The plan would see the force restructured with locally-based PCSOs, police officers, special constables and police staff working to a local policing area based around council boundaries.

John Apter, chairman of Hampshire Police Federation, said the workforce had "known for several weeks things look very bleak for the future".

"We have been saying that the dark days of policing will come and I am afraid that they have arrived," he said.

Image caption Chief Constable Alex Marshall admitted it was an unsettling time

"These cuts will have a massive impact on policing, especially on visibility."

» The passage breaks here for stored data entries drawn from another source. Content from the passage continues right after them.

Lemma placed_insert bs i ys : placed bs → Forall (λ x, index (length bs) x = i) ys → placed (<[i := ys]> bs).
Proof.
  intros Hbs Hys j xs. rewrite length_insert. intros [(<- & <- & _)|[_ Hj]]%list_lookup_insert_Some; [done|by apply Hbs].
Qed.
Lemma placed_place bs x : placed bs → placed (place bs x).
Proof.
  intros Hbs. unfold place. destruct (bs !! _) as [xs|] eqn:Hxs; [|done].
  apply placed_insert; [done|]. constructor; [done|]. by apply Hbs.
Qed.
Lemma placed_places bs xs : placed bs → placed (foldl place bs xs).
Proof. revert bs. induction xs as [|x xs IH]; intros bs Hbs; [done|]. by apply IH, placed_place. Qed.
Lemma placed_empty n : placed (replicate n []).
Proof. intros i xs [-> _]%lookup_replicate. constructor. Qed.
Lemma concat_empty n : concat (replicate n ([] : list loc)) = [].
Proof. by induction n. Qed.

Lemma push_bucket_spec b bs x : power (length bs) →
  ⦃ bucket_lists b bs ∗ elem x ⦄ list_push_front (Some (node_at b (index (length bs) x))) (Some x)
  ⦃ _u, bucket_lists b (place bs x) ⦄.
Proof.
  intros Hp. unfold hoare, place. destruct (lookup_lt_is_Some_2 bs (index (length bs) x)) as [xs Hxs]; [by apply index_lt|].
  rewrite Hxs. iIntros "[H Hx]". iDestruct (bucket_lists_acc _ _ _ _ Hxs with "H") as "[H Hback]".
  iApply (hoare_wp_ret _ _ _ _ _ (list_push_front_spec (node_at b (index (length bs) x)) xs x) with "[$H $Hx]").
  iIntros (u) "H". by iApply "Hback".
Qed.

(** An array of lists that are all empty. *)
Lemma empty_lists b n : bucket_lists b (replicate n []) ⊣⊢ ([∗ list] i ∈ seq 0 n, is_list (node_at b i) []).
Proof.
  unfold bucket_lists. assert (replicate n [] = (λ _, []) <$> seq 0 n) as ->.
  { generalize 0%nat. induction n as [|n IH]; intros a; [done|]. simpl. by f_equal. }
  rewrite big_sepL_fmap. apply big_sepL_proper. intros k i Hi. apply lookup_seq in Hi as [-> _]. done.
Qed.

(** * Arrays of lists *)

Lemma list_of_cells l c : c ∈ list_cells l → list_of c = l.
Proof. unfold list_cells. rewrite !elem_of_cons elem_of_nil. by intros [->|[->|[->|[->|[]]]]]. Qed.

Lemma lists_cells_ok size s b cs : lists_cells size s = Some (b, cs) →
  cs = (node_at b <$> seq 0 (Z.to_nat (size / sizeof_list))) ≫= list_cells ∧ NoDup cs ∧ ∀ c, c ∈ cs → c ∉ s.
Proof.
  unfold lists_cells. destruct (block_cells _ _) as [[b' ls]|] eqn:E; [|done]. cbn [mbind option_bind].
  intros [= -> <-]. apply block_cells_ok in E as (-> & Hnd & Hfresh). split_and!; [done|..].
  - apply NoDup_bind; [|intros l _; unfold list_cells; repeat constructor; rewrite ?elem_of_cons ?elem_of_nil; intuition congruence|done].
    intros l1 l2 c _ _ H1%list_of_cells H2%list_of_cells. congruence.
  - intros c Hc Hs. apply list_elem_of_bind in Hc as (l & Hc%list_of_cells & Hl). apply (Hfresh l Hl).
    apply elem_of_map. by exists c.
Qed.

(** What is in memory that holds no list yet. *)
Definition raw_list (l : loc) : hpropI N := (elem l~0 ∗ elem l~1)%positive%I.

Lemma malloc_lists_spec n : 0 <= sizeof_list * n < 2 ^ 32 →
  ⦃ emp ⦄ malloc_lists garbage (wrap_u 32 (sizeof_list * n))
  ⦃ r, ⌈r = NULL⌉ ∨ ∃ b, ⌈r = Some b⌉ ∗ [∗ list] i ∈ seq 0 (Z.to_nat n), raw_list (node_at b i) ⦄.
Proof.
  intros Hn. unfold hoare, malloc_lists. iIntros "H". iApply (hoare_wp_ret with "H"); [apply malloc_cells_spec|].
  { intros s b cs Hs. by apply lists_cells_ok in Hs as [_ Hs]. }
  iIntros (r) "[(%s & %Hr) | (%s & %b & %cs & %Hr & H)]"; destruct Hr as [-> Hr]; [by iLeft|].
  iRight. iExists b. iSplit; [done|]. apply lists_cells_ok in Hr as [-> _].
  unfold wrap_u. rewrite Z.mod_small // Z.mul_comm Z.div_mul; [|done].
  rewrite big_sepL_bind big_sepL_fmap. iApply (big_sepL_impl with "H"). iIntros "!>" (k i _) "H".
  unfold list_cells, raw_list, elem. simpl. iDestruct "H" as "(H1 & H2 & H3 & H4 & _)". iSplitL "H1 H2"; iExists _, _; iFrame.
Qed.

Lemma free_cells_spec cs : ⦃ [∗ list] c ∈ cs, ∃ v : ptr, c ↦ v ⦄ free_cells (N := N) cs ⦃ _u, emp ⦄.
Proof.
  unfold hoare. induction cs as [|c cs IH]; cbn [free_cells big_opL].
  - iIntros "H". by iApply wp_ret.
  - iIntros "[(%v & Hc) H]". iApply wp_bind. iApply (wp_free with "Hc"). by iApply IH.
Qed.

Lemma raw_list_cells l : raw_list l ⊢ [∗ list] c ∈ list_cells l, ∃ v : ptr, c ↦ v.
Proof.
  unfold raw_list, elem, list_cells. simpl. iIntros "[(%&%&H1&H2) (%&%&H3&H4)]".
  iSplitL "H1"; [by iExists _|]. iSplitL "H2"; [by iExists _|]. iSplitL "H3"; [by iExists _|]. iSplitL "H4"; [by iExists _|done].
Qed.

Lemma free_lists_spec b n :
  ⦃ [∗ list] i ∈ seq 0 n, raw_list (node_at b i) ⦄ free_lists (Some b) (Z.of_nat n) ⦃ _u, emp ⦄.
Proof.
  unfold hoare, free_lists. rewrite Nat2Z.id. iIntros "H".
  iApply (hoare_wp_ret with "[H]"); [apply free_cells_spec| |by iIntros (u) "H"].
  rewrite big_sepL_bind big_sepL_fmap. iApply (big_sepL_impl with "H"). iIntros "!>" (k i _) "H".
  by iApply raw_list_cells.
Qed.

(** The elements of a list are no longer in it when it goes. *)
Lemma links_elems (a : ptr) zs : links (N := N) (a :: (Some <$> zs) ++ [NULL]) ⊢
  (match a with Some x => ∃ n : ptr, x~1 ↦ n | None => emp end)%positive ∗ [∗ list] z ∈ zs, elem z.
Proof.
  revert a. induction zs as [|z zs IH]; intros a.
  - simpl. unfold link. iIntros "[[Ha _] _]". iSplit; [|done]. destruct a; [by iExists _|done].
  - rewrite fmap_cons. cbn [app big_opL]. rewrite links_cons IH /link. iIntros "[[Ha Hz] [(%n & Hn) H]]". iFrame "H". iSplitL "Ha".
    + destruct a; [by iExists _|done].
    + iExists a, n. iFrame.
Qed.
Lemma is_list_elems l xs : is_list (N := N) l xs ⊢ raw_list l ∗ [∗ list] x ∈ xs, elem x.
Proof.
  unfold is_list, PintosList.chain, raw_list. rewrite links_elems. iIntros "[_ H]". cbn [big_opL]. rewrite big_sepL_app. simpl.
  iDestruct "H" as "($ & $ & $ & _)".
Qed.

(** Lists and elements of an array, apart. *)
Lemma list_of_seq {A} `{!Inhabited A} (xs : list A) : xs = (λ i, xs !!! i) <$> seq 0 (length xs).
Proof.
  apply list_eq. intros i. rewrite list_lookup_fmap. destruct (decide (i < length xs)%nat) as [Hi|Hi].
  - rewrite lookup_seq_lt //=. by apply list_lookup_lookup_total_lt.
  - rewrite lookup_seq_ge /=; [|lia]. apply lookup_ge_None. lia.
Qed.
Lemma sep_of_seq {A} `{!Inhabited A} (Φ : nat → A → hpropI N) xs :
  ([∗ list] i↦x ∈ xs, Φ i x) ⊣⊢ [∗ list] i ∈ seq 0 (length xs), Φ i (xs !!! i).
Proof.
  rewrite {1}(list_of_seq xs) big_sepL_fmap. apply big_sepL_proper. intros k i Hi. apply lookup_seq in Hi as [-> _]. done.
Qed.
Lemma sep_concat (Φ : loc → hpropI N) (bs : list (list loc)) :
  ([∗ list] xs ∈ bs, [∗ list] x ∈ xs, Φ x) ⊣⊢ [∗ list] x ∈ concat bs, Φ x.
Proof. induction bs as [|xs bs IH]; [done|]. by rewrite /= big_sepL_app IH. Qed.

Lemma bucket_lists_elems b bs :
  bucket_lists b bs ⊢ ([∗ list] i ∈ seq 0 (length bs), raw_list (node_at b i)) ∗ [∗ list] x ∈ concat bs, elem x.
Proof.
  unfold bucket_lists. rewrite -sep_concat -(sep_of_seq (λ i _, raw_list (node_at b i))) -big_sepL_sep.
  apply big_sepL_mono. intros i xs _. apply is_list_elems.
Qed.

(** The buckets are initialised one by one. *)
Lemma init_buckets_spec b n :
  ⦃ [∗ list] i ∈ seq 0 n, raw_list (node_at b i) ⦄
  for_buckets (Z.of_nat n) (λ i, b ← bucket_addr (Some b) i; list_init b)
  ⦃ _u, bucket_lists b (replicate n []) ⦄.
Proof.
  eapply hoare_conseq; [apply (for_buckets_spec n _ (λ i, bucket_lists b (replicate i []) ∗
    [∗ list] j ∈ seq i (n - i), raw_list (node_at b j))%I)| |intros a; simpl|done].
  - intros i Hi. unfold hoare. iIntros "[H1 H2]". replace (n - i)%nat with (S (n - S i)) by lia. cbn [seq big_opL].
    iDestruct "H2" as "[Hi H2]". wp_focus. iApply wp_bucket_addr.
    iApply (hoare_wp_ret _ _ _ _ _ (list_init_spec (node_at b i)) with "Hi"). iIntros (u) "Hi". iFrame "H2".
    rewrite !empty_lists. replace (S i) with (i + 1)%nat by lia. rewrite seq_app big_sepL_app. simpl. by iFrame.
  - rewrite Nat.sub_0_r. iIntros "$". rewrite empty_lists. done.
  - rewrite Nat.sub_diag. simpl. by iIntros "[$ _]".
Qed.

(** * Rehashing *)

Lemma rehash_bucket_spec h n l b bs xs : power (length bs) → (length xs < fuel)%nat →
  ⦃ is_list l xs ∗ bucket_lists b bs ∗ h ↦ fields n (Z.of_nat (length bs)) (Some b) ∗ user cl ⦄
  rehash_bucket code_hash fuel (Some h) (Some l)
  ⦃ _u, is_list l [] ∗ bucket_lists b (foldl place bs xs) ∗ h ↦ fields n (Z.of_nat (length bs)) (Some b) ∗ user cl ⦄.
Proof.
  intros Hp Hf. unfold hoare, rehash_bucket. iIntros "(H & Hbs & HR)". iApply wp_bind. iApply (wp_list_begin with "H"). iIntros "H".
  change (head (xs ++ [l~1%positive])) with (first l xs).
  remember (length bs) as nb eqn:Hnb.
  iInduction fuel as [|fuel'] "IH" forall (bs xs Hf Hnb); [lia|]. iApply wp_loop. iApply wp_bind. iApply wp_list_end.
  iDestruct (first_end l [] xs with "H") as %E. destruct xs as [|x xs].
  { rewrite bool_decide_false; [|tauto]. iApply wp_ret. iApply wp_ret. by iFrame. }
  rewrite bool_decide_true; [|by intros Hx%E]. change (first l (x :: xs)) with (Some x).
  wp_focus. iApply (hoare_wp_ret with "HR"); [by apply find_bucket_spec|]. iIntros (r) "[-> HR]".
  wp_focus. iApply (wp_list_next_at l [] x xs with "H"). iIntros "H".
  wp_focus. iApply (hoare_wp_ret with "H"); [apply (list_remove_at l [] x xs)|]. iIntros (r) "(_ & H & Hx)".
  wp_focus. subst nb. iApply (hoare_wp_ret _ _ _ _ _ (push_bucket_spec b bs x Hp) with "[$Hbs $Hx]"). iIntros (u) "Hbs".
  iApply wp_ret. iApply ("IH" with "[%] [%] Hbs HR H"); [simpl in *; lia|by rewrite length_place].
Qed.

(** A table of [n] elements: the buckets hold [xs], in some order. *)
Definition table (h : loc) (n : Z) (b : loc) (bs : list (list loc)) : hpropI N :=
  (h ↦ fields n (Z.of_nat (length bs)) (Some b) ∗ bucket_lists b bs ∗ user cl)%I.
Definition table_ok (bs : list (list loc)) : Prop := power (length bs) ∧ placed bs.

Lemma bucket_number_ok n : 0 <= n < 2 ^ 29 → 0 <= sizeof_list * bucket_number n < 2 ^ 32 ∧ power (Z.to_nat (bucket_number n)).
Proof.
  intros Hn. unfold bucket_number, power, sizeof_list. assert (n / 2 < 2 ^ 28) by (apply Z.div_lt_upper_bound; lia).
  set (m := Z.max 4 (n / 2)). pose proof (Z.log2_spec m ltac:(lia)) as [Hlog _]. pose proof (Z.log2_nonneg m).
  assert (Z.log2 m <= 28) by (transitivity (Z.log2 (2 ^ 28)); [apply Z.log2_le_mono; lia|done]).
  pose proof (Z.pow_pos_nonneg 2 (Z.log2 m) ltac:(lia) ltac:(lia)). split; [lia|]. exists (Z.log2 m). rewrite Z2Nat.id; lia.
Qed.

(** A round of the loop that empties the old buckets. *)
Lemma move_bucket_spec h n ob b bs nb i : power nb → (i < length bs)%nat → Forall (λ xs, length xs < fuel)%nat bs →
  let state i := (bucket_lists ob (replicate i [] ++ drop i bs) ∗
    bucket_lists b (foldl place (replicate nb []) (concat (take i bs))) ∗
    h ↦ fields n (Z.of_nat nb) (Some b) ∗ user cl)%I in
  ⦃ state i ⦄
  (old_bucket ← bucket_addr (Some ob) (Z.of_nat i); rehash_bucket code_hash fuel (Some h) old_bucket)
  ⦃ _u, state (S i) ⦄.
Proof.
  intros Hp Hi Hf state. unfold hoare, state. iIntros "(Hold & Hnew & HR)".
  destruct (lookup_lt_is_Some_2 bs i Hi) as [xs Hxs].
  assert ((replicate i [] ++ drop i bs) !! i = Some xs) as Hxs'.
  { rewrite lookup_app_r length_replicate // Nat.sub_diag lookup_drop Nat.add_0_r //. }
  iDestruct (bucket_lists_acc _ _ _ _ Hxs' with "Hold") as "[H Hback]".
  wp_focus. iApply wp_bucket_addr.
  set (nbs := foldl place (replicate nb []) (concat (take i bs))).
  assert (length nbs = nb) as Hlen by by rewrite length_places length_replicate. rewrite -Hlen.
  assert (length xs < fuel)%nat as Hlx by by eapply (Forall_lookup_1 (λ xs, length xs < fuel)%nat).
  iApply (hoare_wp_ret with "[H Hnew HR]"); [apply (rehash_bucket_spec h n (node_at ob i) b nbs xs); [by rewrite Hlen|done]|iFrame|].
  iIntros (u) "(H & Hnew & HR)". iFrame "HR".
  assert (concat [xs] = xs) as Hxs1 by apply app_nil_r.
  rewrite (take_S_r bs i xs) // concat_app Hxs1 foldl_app -/nbs Hlen. iFrame "Hnew".
  assert (<[i := []]> (replicate i [] ++ drop i bs) = replicate i [] ++ [] :: drop (S i) bs) as Hins.
  { by rewrite (drop_S bs xs i) // insert_app_r_alt length_replicate // Nat.sub_diag. }
  iSpecialize ("Hback" with "H"). iEval (rewrite Hins) in "Hback".
  rewrite replicate_S_end -app_assoc. cbn [app]. iFrame.
Qed.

Mr Whitehead, Labour MP for Southampton Test, said: "Bobbies on the beat make us all feel safer in our homes and communities.

"These cuts are just another example of how the Tory-Lib Dem government is letting people down."

Donna Jones, who represents the Conservatives on Portsmouth City Council, blamed the previous government's "financial mismanagement" for the scale of the cuts.

She added: "It is always very sad when any public service is cut, however I believe the chief constable has given it much consideration.

"We can't forget why we are in this position in the first place, because of the financial mismanagement of the previous Labour government which left us such a huge deficit to tackle.

"I do not have a concern crime will rise significantly as I understand the focus will still be on the frontline."